BEGIN SUPPLIED RECORDS
Definition init_db_path path : M unit :=
  s ← gets (λ s, s);
  match DB_PATH s with
  | None => modify (λ s, mkProcess (Some path) (ROCKS_DB_cell s) (file_system s) (printed s))
  | Some _ => panic "DB path already initialised — call init_db_path before any storage operation"
  end.

Definition db_path s : string := default "state.db" (DB_PATH s).

(** A use of [ROCKS_DB]: the first one opens the database. *)
Definition force_db : M DB :=
  s ← gets (λ s, s);
  match ROCKS_DB_cell s with
  | Opened _ d => mret d
  | Poisoned => panic "Lazy instance has previously been poisoned"
  | Unopened =>
      match db_open (db_path s) (file_system s) with
      | (Ok d, fs) =>
          modify (λ s, mkProcess (DB_PATH s) (Opened (db_path s) d) fs (printed s));;
          mret d
      | (Err e, fs) =>
          modify (λ s, mkProcess (DB_PATH s) Poisoned fs (printed s));;
          panic ("failed to open RocksDB at '" +:+ db_path s +:+ "': " +:+ e)
      end
  end.

Definition print (ev : event) : M unit :=
  modify (λ s, mkProcess (DB_PATH s) (ROCKS_DB_cell s) (file_system s) (printed s ++ [ev])).

(** A computation with the environment of the pallets: the database, which it opens, and
    the output. *)
Definition with_env {A} (m : env (RocksDbStore DB) → outcome A * env (RocksDbStore DB)) : M A :=
  d ← force_db;
  λ s,
    let '(r, e) := m (Env (mkRocksDbStore d) (printed s)) in
    (r, mkProcess (DB_PATH s)
          (match ROCKS_DB_cell s with
           | Opened path _ => Opened path (ROCKS_DB (env_kv e))
           | cell => cell
           end) (file_system s) (env_out e)).

(** * The commands *)

Inductive Commands : Type :=
| Start (port : u16) (peer : option string) (rpc_port : option u16) (path : option string)
| State (path : option string)
| Reset (path : option string)
| SubmitTransfer (from to : string) (amount : Balance) (node : option string)
| SubmitClaim (account claim : string) (node : option string).

Definition init_path_option (path : option string) : M unit :=
  match path with Some path => init_db_path path | None => mret tt end.

Context `{!NodeParams} `{!Ed25519} `{!RuntimeDebug}.
Context `{!Codec AccountId, !Codec u32, !Codec u128, !Codec string}.
Context `{!Codec (array 32 * u32 * RuntimeCall)}.
Context `{!Codec types_Extrinsic, !Codec types_Block}.

(** [Multiaddr]'s [from_str]. *)
Context {Multiaddr : Type} (parse_multiaddr : string → option Multiaddr).

(** The [Start] command, up to the tasks: the node's state, with its peer id. *)
Definition start_command (peer path : option string) (my_peer_id : PeerId) : M NodeState :=
  init_path_option path;;
  match peer with
  | Some addr => expect (parse_multiaddr addr) "invalid multiaddr";; mret tt
  | None => mret tt
  end;;
  with_env (λ e,
    match run_init my_peer_id e with
    | (Done _, (n, e')) => (Done n, e')
    | (Panicked msg, (_, e')) => (Panicked msg, e')
    end).

(** The tasks of the node that has been started, on some events. *)
Definition node_command (peer path : option string) (my_peer_id : PeerId) (evs : list node_event) :
    M NodeState :=
  n ← start_command peer path my_peer_id;
  with_env (λ e, let '(n', e') := run_events my_peer_id evs (n, e) in (Done n', e')).

Definition state_command (path : option string) : M unit :=
  init_path_option path;;
  with_env (λ e,
    let runtime := new (env_kv e) in
    (Done tt, env_print (Println (runtime_debug runtime)) e)).

Definition reset_command (path : option string) : M unit :=
  let path := default "state.db" path in
  s ← gets (λ s, s);
  if path_exists path (file_system s) then
    match remove_dir_all path (file_system s) with
    | (Ok _, fs) =>
        modify (λ s, mkProcess (DB_PATH s) (ROCKS_DB_cell s) fs (printed s))
    | (Err e, fs) =>
        modify (λ s, mkProcess (DB_PATH s) (ROCKS_DB_cell s) fs (printed s));;
        print (Eprintln ("failed to delete '" +:+ path +:+ "': " +:+ e))
    end;;
    print (Println ("Reset: deleted '" +:+ path +:+ "'"))
  else print (Println ("Nothing to reset — '" +:+ path +:+ "' does not exist")).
END SUPPLIED RECORDS
After locating the line with "(** The [Start]", output that line and every later one exactly, through the end of the entries above.

| TASK OUTPUT |
(** The [Start] command, up to the tasks: the node's state, with its peer id. *)
Definition start_command (peer path : option string) (my_peer_id : PeerId) : M NodeState :=
  init_path_option path;;
  match peer with
  | Some addr => expect (parse_multiaddr addr) "invalid multiaddr";; mret tt
  | None => mret tt
  end;;
  with_env (λ e,
    match run_init my_peer_id e with
    | (Done _, (n, e')) => (Done n, e')
    | (Panicked msg, (_, e')) => (Panicked msg, e')
    end).

(** The tasks of the node that has been started, on some events. *)
Definition node_command (peer path : option string) (my_peer_id : PeerId) (evs : list node_event) :
    M NodeState :=
  n ← start_command peer path my_peer_id;
  with_env (λ e, let '(n', e') := run_events my_peer_id evs (n, e) in (Done n', e')).

Definition state_command (path : option string) : M unit :=
  init_path_option path;;
  with_env (λ e,
    let runtime := new (env_kv e) in
    (Done tt, env_print (Println (runtime_debug runtime)) e)).

Definition reset_command (path : option string) : M unit :=
  let path := default "state.db" path in
  s ← gets (λ s, s);
  if path_exists path (file_system s) then
    match remove_dir_all path (file_system s) with
    | (Ok _, fs) =>
        modify (λ s, mkProcess (DB_PATH s) (ROCKS_DB_cell s) fs (printed s))
    | (Err e, fs) =>
        modify (λ s, mkProcess (DB_PATH s) (ROCKS_DB_cell s) fs (printed s));;
        print (Eprintln ("failed to delete '" +:+ path +:+ "': " +:+ e))
    end;;
    print (Println ("Reset: deleted '" +:+ path +:+ "'"))
  else print (Println ("Nothing to reset — '" +:+ path +:+ "' does not exist")).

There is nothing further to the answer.